Upload files to Amazon S3 from the browser using pre-signed urls
Technology Stack: Angular 5 Frontend, Node.js Backend
Use Case: After I finished writing an app with Angular 5 and Node.js that allowed users to upload 100+MB files for processing it was time to deploy the app to AWS. Until this time I was using simple file upload using FormData from Angular to my Node.js server and storing the files in the filesystem using a popular middleware multer. Everything worked as expected. While deploying the app it dawned on me that since my servers will be in an AWS auto scaling group, AWS can spawn or kill these servers based on load. Since I was storing the uploaded files in the EBS disk attached to a specific server, once the server is removed all the files stored on that instance would be gone forever. However, these files are extremely important for my users and would need to persist whether or not a server is alive or dead. I was desperate to find a scalable, cheap, viable and secure solution.

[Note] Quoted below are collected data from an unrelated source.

Lemma candidate_spec topo before j : (j < length topo)%nat -> length before = length topo ->
  exists r, candidate j topo before = Done r /\
    match r with
    | Some j' => (j' <= j)%nat /\ before !! j' = Some 0 /\ exists x, topo !! j' = Some (Some x)
    | None => forall k x, (k <= j)%nat -> topo !! k = Some (Some x) -> before !! k <> Some 0
    end.
Proof.
  induction j as [|j IH]; intros Hj Hl; cbn [candidate].
  all: destruct (lookup_lt_is_Some_2 topo _ Hj) as [o Ho]; rewrite Ho; runs.
  all: destruct (lookup_lt_is_Some_2 before _ ltac:(by rewrite Hl)) as [n Hn]; rewrite Hn; runs.
  all: destruct (bool_decide (o <> None) && (n =? 0)) eqn:Hc;
    [apply andb_true_iff in Hc as [Hc1%bool_decide_eq_true ->%Z.eqb_eq]; destruct o as [x|]; [|done]; eexists; split; [done|]; split_and!; [done|done|by exists x]|].
  - exists None. split; [done|]. intros k x Hk Hx Hb. replace k with 0%nat in * by lia. rewrite Ho in Hx. injection Hx as ->.
    rewrite Hn in Hb. injection Hb as ->. done.
  - destruct (IH ltac:(lia) Hl) as (r & E & Hr). exists r. split; [done|]. destruct r as [j'|]; [destruct Hr as (? & ? & ?); split_and!; [lia|done|done]|].
    intros k x Hk Hx Hb. destruct (decide (k = S j)) as [->|]; [|by apply (Hr k x); [lia|..]]. rewrite Ho in Hx. injection Hx as ->.
    rewrite Hn in Hb. injection Hb as ->. done.
Qed.

Lemma output_group_spec g i n c nm topo junk F : leader s g = g -> (c + n <= length queue)%nat -> length topo = length queue ->
  (forall k x, queue !! k = Some x -> topo !! k = Some None \/ topo !! k = Some (Some x)) ->
  (forall k x, (c <= k)%nat -> queue !! k = Some x -> grp x = g -> topo !! k = Some (Some x)) ->
  i - nm = Z.of_nat (length junk) - 1 ->
  let ms := filter (fun x => leader s x = g) (take n (drop c queue)) in
  (length ms <= length junk)%nat ->
  exists topo' junk', output_group s n (Z.of_nat c) g i nm topo (junk ++ F) = Done (nm + zlen ms, topo', junk' ++ reverse ms ++ F)
    /\ (length junk' + length ms = length junk)%nat /\ length topo' = length queue
    /\ forall k x, queue !! k = Some x -> topo' !! k = if decide (grp x = g /\ (c <= k < c + n)%nat) then Some None else topo !! k.
Proof.
  intros Hg. revert c nm topo junk F. induction n as [|n IH]; intros c nm topo junk F Hn Hl Htopo Hmem Hi ms Hms; cbn [output_group].
  { exists topo, junk. subst ms. rewrite take_0. cbn. rewrite Z.add_0_r, Nat.add_0_r. split_and!; [done|done|done|]. intros k x _. by rewrite decide_False by lia. }
  destruct (lookup_lt_is_Some_2 queue c ltac:(lia)) as [x Hx]. subst ms. rewrite (drop_S _ _ _ Hx) in *. cbn [take] in *. rewrite filter_cons in *.
  rewrite zlookup_nat. assert (Hxq : x ∈ queue) by (by eapply list_elem_of_lookup_2).
  assert (Hmem' : forall k y, (S c <= k)%nat -> queue !! k = Some y -> grp y = g -> topo !! k = Some (Some y)) by (intros k y Hk; apply Hmem; lia).
  assert (Hskip : leader s x <> g -> exists topo' junk', output_group s n (Z.of_nat c + 1) g i nm topo (junk ++ F)
      = Done (nm + zlen (filter (fun x => leader s x = g) (take n (drop (S c) queue))), topo', junk' ++ reverse (filter (fun x => leader s x = g) (take n (drop (S c) queue))) ++ F)
    /\ (length junk' + length (filter (fun x => leader s x = g) (take n (drop (S c) queue))) = length junk)%nat /\ length topo' = length queue
    /\ forall k x, queue !! k = Some x -> topo' !! k = if decide (grp x = g /\ (c <= k < c + S n)%nat) then Some None else topo !! k).
  { intros Hxg. replace (Z.of_nat c + 1) with (Z.of_nat (S c)) by lia. rewrite decide_False in Hms by done.
    destruct (IH (S c) nm topo junk F ltac:(lia) Hl Htopo Hmem' Hi Hms) as (topo' & junk' & E & H1 & H2 & H3). exists topo', junk'. split_and!; [done|done|done|].
    intros k y Hy. rewrite (H3 k y Hy). destruct (decide (k = c)) as [->|]; [assert (y = x) as -> by congruence; rewrite !decide_False; [done|..]; intros (? & _); done|].
    f_equal. apply decide_ext. split; intros (? & ?); (split; [done|lia]). }
  destruct (Htopo c x Hx) as [Hc|Hc]; rewrite Hc; runs.
  - assert (Hxg : leader s x <> g). { intros Hxg. rewrite (Hmem c x) in Hc; [done|lia|done|done]. } rewrite decide_False by done. by apply Hskip.
  - rewrite is_group_member by done. runs. case_bool_decide as Hxg; [|rewrite decide_False by done; by apply Hskip].
    rewrite decide_True in Hms |- * by done. cbn [length] in Hms. destruct junk as [|z junk _] using rev_ind; [cbn in Hms; lia|].
    rewrite length_app in Hms, Hi. cbn in Hms, Hi. replace (i - nm) with (Z.of_nat (length junk)) by lia.
    rewrite <- app_assoc. rewrite (zupdate_nat (junk ++ [z] ++ F)) by (rewrite length_app; cbn; lia). runs. rewrite (zupdate_nat topo) by lia. runs.
    replace (length junk) with (length junk + 0)%nat by lia. rewrite insert_app_r. change (<[0%nat := default 0 (Some x)]> ([z] ++ F)) with (x :: F).
    replace (Z.of_nat c + 1) with (Z.of_nat (S c)) by lia.
    destruct (IH (S c) (nm + 1) (<[c := None]> topo) junk (x :: F)) as (topo' & junk' & E & H1 & H2 & H3);
      [lia|by rewrite length_insert| | |lia|lia|].
    + intros k y Hy. destruct (decide (k = c)) as [->|]; [left; apply list_lookup_insert_eq; lia|]. rewrite list_lookup_insert_ne by done. by apply Htopo.
    + intros k y Hk Hy Hyg. rewrite list_lookup_insert_ne by lia. by apply Hmem'.
    + exists topo', junk'. rewrite E, zlen_cons, reverse_cons. split_and!; [|rewrite length_app; cbn; lia|done|].
      * f_equal. f_equal; [f_equal; lia|]. by rewrite <- !app_assoc.
      * intros k y Hy. rewrite (H3 k y Hy). destruct (decide (k = c)) as [->|].
        { assert (y = x) as -> by congruence. rewrite decide_False by lia. rewrite decide_True by (split; [done|lia]). apply list_lookup_insert_eq. lia. }
        rewrite list_lookup_insert_ne by done. f_equal. apply decide_ext. split; intros (? & ?); (split; [done|lia]).
Qed.

(** ** The scan *)

Lemma filter_same {A} (P Q : A -> Prop) `{!forall x, Decision (P x)} `{!forall x, Decision (Q x)} (l : list A) :
  (forall x, x ∈ l -> P x <-> Q x) -> filter P l = filter Q l.
Proof.
  induction l as [|x l IH]; [done|]. intros Hpq. rewrite !filter_cons. rewrite IH by (intros y Hy; apply Hpq; by right).
  pose proof (Hpq x ltac:(by left)) as Hx. destruct (decide (P x)), (decide (Q x)); (done || tauto).
Qed.

Lemma filter_all {A} (P : A -> Prop) `{!forall x, Decision (P x)} (l : list A) : (forall x, x ∈ l -> P x) -> filter P l = l.
Proof.
  induction l as [|x l IH]; [done|]. intros Hp. rewrite filter_cons, decide_True by (apply Hp; by left). f_equal. apply IH. intros y Hy. apply Hp. by right.
Qed.

Lemma filter_cut {A} (P Q : A -> Prop) `{!forall x, Decision (P x)} `{!forall x, Decision (Q x)} (l : list A) :
  length (filter P l) = (length (filter (fun x => P x /\ Q x) l) + length (filter (fun x => P x /\ ~ Q x) l))%nat.
Proof.
  induction l as [|x l IH]; [done|]. rewrite !filter_cons. destruct (decide (P x)), (decide (Q x)).
  - rewrite (decide_True (P := P x /\ Q x)), (decide_False (P := P x /\ ~ Q x)) by tauto. cbn. lia.
  - rewrite (decide_False (P := P x /\ Q x)), (decide_True (P := P x /\ ~ Q x)) by tauto. cbn. lia.
  - rewrite !decide_False by tauto. done.
  - rewrite !decide_False by tauto. done.
Qed.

Another issue I noticed that would give a little more context to this issue was based on AWS EC2 instance type Amazon allows specific I/O bandwidth etc, which for smaller instances are not guaranteed and the file upload speeds were almost unacceptable. I wanted the file uploads to be considerably faster. Enter Amazon S3… Instead of defining all that S3 is, I would just say it is AWESOME and a perfect solution to my problem. Read more about it here. One last thing for this preface before we move on to the code was that I didn’t want my users to upload a file from Angular to my Node server and then I would again upload that file to S3 from my Node server. This is what you would call a server roundtrip that increases the data you are moving by 2x. No way I was going to do that.
Solution:
- User submits a form with a file from Angular frontend.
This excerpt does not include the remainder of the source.